To cherry pick a few other sessions on data, but just not any data, the “Love as a service” was a stand out day one. Is true love possible – and is it possible through tech? Will AI help us choose partners? And by saying “us”, is the future of dating really beneficial for everyone? The breakthrough of online tech leaves not only offline people behind; studies show that men with no higher education are less prone to use dating apps and tech. When new social online behavior appears, it might make other groups, with limited read-between-the-line compatibility, to fail fast and hard. However, there are new dating apps focussing on these dilemmas: Relate is a value based app starting with your values, finding other singles relating to the same values creating a more meaningful approach than just endless swiping. To conclude; it is crucial when creating a digital strategy for dating apps to look into all aspects of user behavior – both offline and online!
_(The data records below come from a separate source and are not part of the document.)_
Lemma reload_healthy now (st : PolicyState T) :
  tbl_healthy (ps_db st) ->
  let st' := (reloadFaxPolicies now st).2 in
  tbl_healthy (ps_db st') /\ (reloadFaxPolicies now st).1 = true /\
  ps_cache st' = Some (List.filter (fun r => negb (prunable now r)) (tbl_rows (ps_db st))) /\
  (ids_ok (tbl_rows (ps_db st)) ->
   tbl_rows (ps_db st') = List.filter (fun r => negb (prunable now r)) (tbl_rows (ps_db st))).
Proof.
  intros Ht. unfold reloadFaxPolicies.
  destruct (find_healthy (fun _ : FaxPolicyRule => true) (ps_db st) Ht) as (Hf & Hr & Hh).
  destruct (tbl_find _ (ps_db st)) as [o t1]; simpl in *. subst o.
  rewrite filter_true.
  pose proof (prune_loop_kept now (tbl_rows (ps_db st)) t1) as Hk.
  destruct (prune_loop_rows now (tbl_rows (ps_db st)) t1 Hh) as [Hh2 Hr2].
  destruct (prune_loop _ _ _) as [kept t2]; simpl in *. subst kept.
  split; [done|]. split; [done|]. split; [done|]. intros Hid.
  rewrite Hr2, Hr. by apply prune_rows_exact.
Qed.

(** What an upsert on a healthy database leaves behind. *)
Lemma upsert_healthy now n e a st k (t : T) :
  tbl_healthy t -> ids_ok (tbl_rows t) ->
  let u := upsertAutoRule cfg now n e a st k t in
  is_Some u.1 /\ tbl_healthy u.2 /\ ids_ok (tbl_rows u.2) /\
  (exists r, r ∈ tbl_rows u.2 /\ is_auto_rule n e a r = true /\ pr_Enabled r = true /\
     pr_ExpiresAt r = Some (now + autoRuleTTL cfg) /\ pr_FailureCount r = k) /\
  (forall x, x ∈ tbl_rows t -> is_auto_rule n e a x = false -> x ∈ tbl_rows u.2).
Proof.
  intros Ht Hid. unfold upsertAutoRule, findAutoRule.
  destruct (first_healthy (is_auto_rule n e a) t Ht) as (Hf & Hr & Hh).
  pose proof (first_some (is_auto_rule n e a) t) as Hsome.
  destruct (tbl_first _ t) as [o t1]; simpl in *.
  destruct o as [r|].
  - destruct (Hsome r eq_refl) as [Hin Hauto].
    destruct (save_healthy (refreshed_rule now (now + autoRuleTTL cfg) st k r) t1 Hh) as (Hok & Hrow & Hh2).
    destruct (tbl_save _ t1) as [ok t2]; simpl in *. subst ok. rewrite Hrow, Hr.
    split; [eauto|]. split; [done|]. split; [auto with gofax|]. split.
    + exists (refreshed_rule now (now + autoRuleTTL cfg) st k r). auto with gofax.
    + intros x Hx Hne. apply replace_row_old; [done|]. simpl. intros Hi.
      rewrite (ids_ok_inj _ x r Hid Hx Hin Hi) in Hne. congruence.
  - destruct (create_healthy (new_auto_rule now (now + autoRuleTTL cfg) n e a st k) t1 Hh)
      as (r' & Hc & Hrow & Hset & Hpos & Hfresh & Hh2).
    rewrite Hr in Hrow, Hfresh. rewrite Hc, Hrow.
    split; [eauto|]. split; [done|]. split; [by apply ids_ok_app|]. split.
    + exists r'. split; [set_solver|]. rewrite Hset. split; [|done].
      apply is_auto_rule_spec. done.
    + set_solver.
Qed.

(** An upsert of another effect keeps what was learned. *)
Lemma upsert_keeps_learned now n e e' st k expires k' (t : T) :
  tbl_healthy t -> ids_ok (tbl_rows t) -> e <> e' ->
  learned expires n e k' (tbl_rows t) ->
  learned expires n e k' (tbl_rows (upsertAutoRule cfg now n e' "both" st k t).2).
Proof.
  intros Ht Hid Hne (r & Hr & Ha & Hrest). exists r. split; [|done].
  apply (upsert_healthy now n e' "both" st k t Ht Hid); [done|].
  apply not_true_iff_false. rewrite is_auto_rule_spec in Ha |- *. naive_solver.
Qed.

(** Reloading keeps what was just learned. *)
Lemma reload_keeps_learned now n e k (st : PolicyState T) :
  tbl_healthy (ps_db st) ->
  learned (now + autoRuleTTL cfg) n e k (tbl_rows (ps_db st)) ->
  forall rules, ps_cache (reloadFaxPolicies now st).2 = Some rules ->
  learned (now + autoRuleTTL cfg) n e k rules.
Proof.
  intros Ht (r & Hr & Ha & He & Hx & Hk) rules Hc.
  destruct (reload_healthy now st Ht) as (_ & _ & Hc' & _). rewrite Hc' in Hc. simplify_eq.
  exists r. split; [|done]. apply list_elem_of_In, filter_In. split; [by apply list_elem_of_In|].
  unfold prunable, rule_expired. rewrite Hx. pose proof (autoRuleTTL_bounds cfg).
  by rewrite (proj2 (Z.ltb_ge _ _)) by lia.
Qed.

End learning_facts.

(** One rung of the ladder, taken or not. *)
Lemma rung_healthy {T} `{!Table T FaxPolicyRule, !TableLaws T FaxPolicyRule}
  cfg now n e st k (b : bool) (t : T) :
  tbl_healthy t -> ids_ok (tbl_rows t) ->
  let t' := if b then (upsertAutoRule cfg now n e "both" st k t).2 else t in
  tbl_healthy t' /\ ids_ok (tbl_rows t') /\
  (b = true -> learned (now + autoRuleTTL cfg) n e k (tbl_rows t')) /\
  (forall expires e' k', e' <> e ->
     learned expires n e' k' (tbl_rows t) -> learned expires n e' k' (tbl_rows t')).
Proof.
  intros Hh Hid. destruct b; simpl; [|repeat split; done].
  pose proof (upsert_healthy cfg now n e "both" st k t Hh Hid) as (_&?&?&?&_).
  repeat split; try done. intros. by apply upsert_keeps_learned.
Qed.

(** The stored t38_off rule's failure count, as the handlers read it. *)
Lemma findAutoRule_healthy {T} `{!Table T FaxPolicyRule, !TableLaws T FaxPolicyRule} n a (t : T) :
  tbl_healthy t ->
  match (findAutoRule n PolicyEffectT38Off a t).1 with
  | Some r => wrap64 (pr_FailureCount r + 1) | None => 1 end = wrap64 (stored_failures n a (tbl_rows t) + 1) /\
  tbl_rows (findAutoRule n PolicyEffectT38Off a t).2 = tbl_rows t /\
  tbl_healthy (findAutoRule n PolicyEffectT38Off a t).2.
Proof.
  intros Ht. unfold findAutoRule, stored_failures.
  destruct (first_healthy (is_auto_rule n PolicyEffectT38Off a) t Ht) as (-> & Hr & Hh).
  split; [|done]. by destruct (List.filter _ (tbl_rows t)).
Qed.

(** A rule learned for a number matches the calls to and from it. *)
Lemma learned_matches expires n k rules src dst ct now' :
  learned expires n PolicyEffectT38Off k rules -> now' <= expires ->
  src = n \/ dst = n ->
  exists off, off ∈ rules /\ ruleMatches off src dst ct now' = true /\
    decides_t38 off = true /\ pr_Effect off = PolicyEffectT38Off /\
    scopeRank (pr_Scope off) = 1 /\ originRank (pr_Origin off) = 1.
Proof.
  intros (r & Hr & Ha & He & Hx & _) Hnow Hn. apply is_auto_rule_spec in Ha as (Ho & Hs & Hd & Hf & Hap).
  exists r. unfold decides_t38, ruleMatches, rule_expired. rewrite He, Hx, Hs, Ho, Hf, Hap, Hd.
  rewrite (proj2 (Z.ltb_ge _ _)) by lia. simpl. repeat split; try done.
  destruct Hn as [->| ->]; rewrite str_eqb_refl; [|done]. by destruct (_ =? _)%string.
Qed.

(** No matching t38_on rule outranks an automatic "dst" rule. *)
Definition unopposed (rules : list FaxPolicyRule) (src dst ct : string) (now : Z) : Prop :=
  forall r, r ∈ rules -> ruleMatches r src dst ct now = true -> pr_Effect r = PolicyEffectT38On ->
    3 <= 2 * scopeRank (pr_Scope r) + originRank (pr_Origin r).

Lemma learned_shields fcfg expires n k rules src dst ct now' :
  learned expires n PolicyEffectT38Off k rules -> now' <= expires ->
  src = n \/ dst = n -> PolicyEnabled (fc_Policy fcfg) = true ->
  unopposed rules src dst ct now' ->
  fp_EnableT38 (ResolveFaxPolicy fcfg (Some rules) src dst ct now') = false.
Proof.
  intros Hl Hnow Hends Hpe Hon.
  destruct (learned_matches expires n k rules src dst ct now' Hl Hnow Hends)
    as (off & Hoff & Hm & Hdec & Heff & Hsc & Hor).
  destruct (ResolveFaxPolicy_t38_core fcfg rules src dst ct now' Hpe)
    as [(r & (Hr & Hrm & Hrd & Hmin) & _ & Ht & _)|(Hnone & _)].
  2: { specialize (Hnone off Hoff Hm). congruence. }
  destruct (String.eqb_spec (pr_Effect r) PolicyEffectT38On) as [Heq|Hne].
  - specialize (Hmin off Hoff Hm Hdec). specialize (Hon r Hr Hrm Heq).
    rewrite rule_less_key in Hmin. apply Z.ltb_ge in Hmin. revert Hmin. unfold rule_key.
    rewrite Hsc, Hor, Heff, Heq. change (effectRank PolicyEffectT38Off) with 0.
    change (effectRank PolicyEffectT38On) with 1. lia.
  - apply String.eqb_neq in Hne. unfold t38_of, t38_by in Ht. rewrite Hne in Ht. by inversion Ht.
Qed.

(** A failure below the T.38 threshold writes nothing. *)
Lemma failure_below_threshold {T} `{!Table T FaxPolicyRule, !TableLaws T FaxPolicyRule}
  cfg now n result (st : PolicyState T) :
  wrap64 (stored_failures n "both" (tbl_rows (ps_db st)) + 1) < T38Threshold cfg ->
  tbl_healthy (ps_db st) ->
  let st' := LearnFaxPolicyFailure cfg now n result st in
  tbl_rows (ps_db st') = tbl_rows (ps_db st) /\ ps_cache st' = ps_cache st /\
  tbl_healthy (ps_db st').
Proof.
  intros Hlow Hh. unfold LearnFaxPolicyFailure.
  destruct (_ || _); [done|].
  destruct (findAutoRule_healthy n "both" (ps_db st) Hh) as (Hf & Hr & Hh1).
  destruct (findAutoRule _ _ _ _) as [o t1]; simpl in *. rewrite Hf.
  by rewrite (proj2 (Z.ltb_lt _ _)).
Qed.

(** Saving a bumped rule row by row, until one heals. *)
Definition heals (cfg : FaxPolicyConfig) (r : FaxPolicyRule) : bool :=
  RecoveryThreshold cfg <=? wrap64 (pr_SuccessCount r + 1).

Lemma auto_for_bumped now n r : is_auto_for n (bumped_rule now r) = is_auto_for n r.
Proof. done. Qed.

Lemma replace_row_filter n (r' : FaxPolicyRule) rows :
  ids_ok rows -> (forall r, r ∈ rows -> pr_ID r = pr_ID r' -> is_auto_for n r = true) ->
  (exists r, r ∈ rows /\ pr_ID r = pr_ID r') -> is_auto_for n r' = true ->
  List.filter (fun x => negb (is_auto_for n x)) (replace_row r' rows) =
  List.filter (fun x => negb (is_auto_for n x)) rows.
Proof.
  intros Hid Hauto (r0 & Hr0 & Hi0) Ha. unfold replace_row.
  rewrite (proj2 (existsb_exists _ _)).
  2: { exists r0. split; [by apply list_elem_of_In|]. by apply Z.eqb_eq. }
  clear r0 Hr0 Hi0 Hid. induction rows as [|x rows IH]; simpl in *; [done|].
  assert (forall r, r ∈ rows -> pr_ID r = pr_ID r' -> is_auto_for n r = true) as Hrest
    by (intros; apply Hauto; [by right|done]).
  destruct (Z.eqb_spec (pr_ID x) (pr_ID r')) as [Hi|].
  - rewrite Ha, (Hauto x (list_elem_of_here _ _) Hi). simpl. by apply IH.
  - destruct (negb (is_auto_for n x)); simpl; by rewrite IH.
Qed.

Lemma heal_loop_changed {T} `{!Table T FaxPolicyRule} cfg now n rules (t : T) changed :
  rules <> [] \/ changed = true -> (heal_loop cfg now n rules t changed).2 = true.
Proof.
  revert t changed. induction rules as [|r rules IH]; intros t changed Hc; simpl.
  - by destruct Hc.
  - destruct (_ <=? _); [done|]. apply IH. by right.
Qed.

(** The healing loop touches the number's auto rules only, and clears them all
    when one of them heals. *)
Lemma heal_loop_spec {T} `{!Table T FaxPolicyRule, !TableLaws T FaxPolicyRule}
  cfg now n rules (t : T) changed :
  tbl_healthy t -> ids_ok (tbl_rows t) ->
  Forall (fun r => is_auto_for n r = true) rules ->
  Forall (fun r => exists x, x ∈ tbl_rows t /\ pr_ID x = pr_ID r /\ is_auto_for n x = true) rules ->
  let t' := (heal_loop cfg now n rules t changed).1 in
  tbl_healthy t' /\ ids_ok (tbl_rows t') /\
  List.filter (fun x => negb (is_auto_for n x)) (tbl_rows t') =
    List.filter (fun x => negb (is_auto_for n x)) (tbl_rows t) /\
  (existsb (heals cfg) rules = true -> forall x, x ∈ tbl_rows t' -> is_auto_for n x = false).
Proof.
  revert t changed. induction rules as [|r rules IH]; intros t changed Hh Hid Ha Hin; simpl; [done|].
  apply Forall_cons in Ha as [Har Ha]. apply Forall_cons in Hin as [(x0 & Hx0 & Hi0 & Ha0) Hin].
  unfold heals at 1. simpl. destruct (RecoveryThreshold cfg <=? wrap64 (pr_SuccessCount r + 1)); simpl.
  - destruct (delete_healthy (is_auto_for n) t Hh) as (_ & Hr & Hh'). rewrite Hr.
    split; [done|]. split; [auto with gofax|]. split.
    + clear. induction (tbl_rows t) as [|x l IHl]; simpl; [done|].
      destruct (is_auto_for n x) eqn:E; simpl; [done|]. rewrite E. simpl. by rewrite IHl.
    + intros _ x Hx. apply list_elem_of_In, filter_In in Hx as [_ Hx]. by apply negb_true_iff in Hx.
  - destruct (save_healthy (bumped_rule now r) t Hh) as (_ & Hr & Hh').
    assert (forall y, y ∈ tbl_rows t -> pr_ID y = pr_ID r -> is_auto_for n y = true) as Hsame.
    { intros y Hy Hi. rewrite (ids_ok_inj _ y x0 Hid Hy Hx0); [done|]. simpl. congruence. }
    destruct (IH (tbl_save (bumped_rule now r) t).2 true) as (?&?&Hf&Hclear); try done.
    + rewrite Hr. auto with gofax.
    + eapply Forall_impl; [exact Hin|]. simpl. intros r' (x & Hx & Hi & Hax). rewrite Hr.
      destruct (Z.eq_dec (pr_ID x) (pr_ID r)) as [Heq|Hne].
      * exists (bumped_rule now r). split; [auto with gofax|]. simpl. split; [congruence|done].
      * exists x. split; [|done]. by apply replace_row_old.
    + split; [done|]. split; [done|]. rewrite Hf, Hr. split; [|done].
      apply replace_row_filter; eauto.
Qed.

(** ** Properties *)

Section learning_properties.
Context {T : Type} `{!Table T FaxPolicyRule, !TableLaws T FaxPolicyRule}.
Variable cfg : FaxPolicyConfig.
Looking into day two, Elsa Sotiriadis aka “The Biofuturist” started out strong talking about how bio and tech are converging. When talking about biotech, the question of the brain is always on the agenda; would we like a chip in the brain to regulate us? I can clearly see a parallel to the 2002 movie Minority report, where the police apprehends criminals based on foreknowledge provided by three psychics, but also a possible way to cure and reprogram ourselves when affected by neural diseases. But looking into biotech is also a question of morals; do we want another Gattaca, where only some people are chosen for certain tasks based on the genetics? Do we want to become disembodied once and for all? The session raised many interesting questions and it’s hard not to draw a parallel with the moral questions surrounding robots and work ethics.
The fourth really thought provoking theme centered around deep fakes and metaverse: what to believe in a digital world when there even are free apps for switching faces on people? If we experience a live concert in the game Fortnite, does that count as a live experience or as a part of the game? What is perceived as reality, and how should we relate to a meta universe? Ylva Hansdotter, VR expert, talked about how VR can help people learn and understand. During an experiment helping perpetrators understand their victims through VR, the perpetrators were put in the position as the victims. This helped the perpetrators realise the position they put the victims in, and made it easier for them to receive counseling.
Gather closed with a keynote with Silvana Imam being interviewed by Paulina Modlitba, curator of Gather. Being a Swedish hip hop icon turning into a business tycoon, Silvana keeps her feet on the ground, her head cool and always stays true to herself.
As in previous years, I wish I could have cloned myself. Maybe then I could take part in the labs and the sessions and the sauna at the same time. The location for this year’s Gather made it somewhat less than it usually is, and I pray Gather will be back with even more thought provoking and disrupting sessions next year in Slakthusområdet.